Our data suggests that a combination of low cost electroencephalography and machine learning techniques may facilitate diagnostic screening for epilepsy in the most remote areas of the world.
1. Introduction
Epilepsy is a severe neurological condition with a prevalence of 65 million cases worldwide. The reported incidence is 45 and 82 per 100,000 per year for high-income and low-middle-income countries, respectively [1]. Even more concerning is that for many low-income and middle-income countries no incidence rate is reported, and over 90% of all people who suffer from epilepsy in low-middle-income countries remain undiagnosed and hence untreated [1]. This is known as the epilepsy diagnostic gap.
The epilepsy diagnostic gap can be explained by the limited diagnostic tools and health care resources in these countries. In many of these places acquisition of clinical-grade electroencephalography (EEG) is not available and the clinical experts to interpret the data are few and mostly concentrated in the larger cities [2]. Furthermore, the interpretation of EEG recordings is a challenge due to their non-stationary nature [3,4], the high inter-observer variation in clinical scoring, and the dependency on trained clinicians [5]. Therefore, automatic ’expert-free’ robust methods to perform an initial selection of individuals with high epilepsy probability would be very useful to optimally spend the limited resources and support community-services.

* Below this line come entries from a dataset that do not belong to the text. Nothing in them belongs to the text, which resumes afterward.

Definition runPython (args : list string) : M EnvStep :=
  let* started := lift_ext nowIso in
  let* have_python := existsSync venvPythonPath in
  if negb have_python then
    let* finished := lift_ext nowIso in
    let* sid := lift_ext randomUUID in
    ret {| step_id := sid;
           command := "python " +:+ Js.join " " args;
           ok := false;
           status_code := 1;
           output := "backend-comfyui/venv missing";
           startedAt := started;
           finishedAt := finished |}
  else
    let* _ := emit (Spawn venvPythonPath args) in
    let* proc := lift_ext (spawnSync venvPythonPath args) in
    let* finished := lift_ext nowIso in
    let out := Js.trim (sp_stdout proc +:+ sp_stderr proc) in
    let* sid := lift_ext randomUUID in
    ret {| step_id := sid;
           command := venvPythonPath +:+ " " +:+ Js.join " " args;
           ok := bool_decide (sp_status proc = Some 0%Z);
           status_code := default 1%Z (sp_status proc);
           output := String.substring 0 MAX_OUTPUT
                       (if Js.is_empty out then "(no output)" else out);
           startedAt := started;
           finishedAt := finished |}.

(** The character class of the specifier filter:
    [A-Za-z0-9_.\-<>=!~\[\],:@+/ ] (the last member is the space). *)
Definition spec_char (c : ascii) : bool :=
  Js.in_range 65 90 c || Js.in_range 97 122 c || Js.in_range 48 57 c ||
  Js.includes (String c EmptyString) "_.-<>=!~[],:@+/ ".

(** [/^[...]+$/.test(value)]. *)
Definition spec_ok (value : string) : bool :=
  negb (Js.is_empty value) && Js.all_chars spec_char value.

(** [String(item || '').trim()]. *)
Definition item_text (item : Js.value) : string :=
  Js.trim (Js.to_String (Js.or_else item (Js.VString ""))).

Definition sanitize_step (out : list string) (item : Js.value) : list string :=
  let value := item_text item in
  if Js.is_empty value then out
  else if negb (spec_ok value) then out
  else Js.set_add out value.

Definition sanitizePackages (input : Js.unknown) : list string :=
  match input with
  | Js.NotArray => []
  | Js.IsArray items => fold_left sanitize_step items []
  end.

Definition writeFreezeSnapshot (tag : string) : M (field string) :=
  let* freezeStep := runPython ["-m"; "pip"; "freeze"] in
  if negb (ok freezeStep) then ret Null
  else
    let file := path_join [snapshotsDir; tag +:+ ".txt"] in
    let* _ := writeFileSync file (Raw (output freezeStep)) in
    ret (Present file).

In this study we explored the potential of affordable diagnostics that circumvent specialist-dependency, long recordings in clinical settings. To that aim we collaborated with two epilepsy services from community-based rehabilitation (CBR) programs in rural sub-Saharan Africa [6]. At least three months of seizure data were required prior to examination and reliable epilepsy diagnosis. A definite diagnosis is based on follow-up data from similar calendars for at least a year.
We investigate whether this time-consuming diagnostic procedure could be replaced by means of several minutes functional resting-state brain data acquisition with a portable, low-cost consumer-grade electroencephalography-recording Emotiv EPOC headset (around $600) [7–10]. This fourteen-channel headset has been introduced by the gaming industry to capture conscious thought, emotions, facial expressions and head rotations and is comparable in signal quality to clinical acquisitions [10].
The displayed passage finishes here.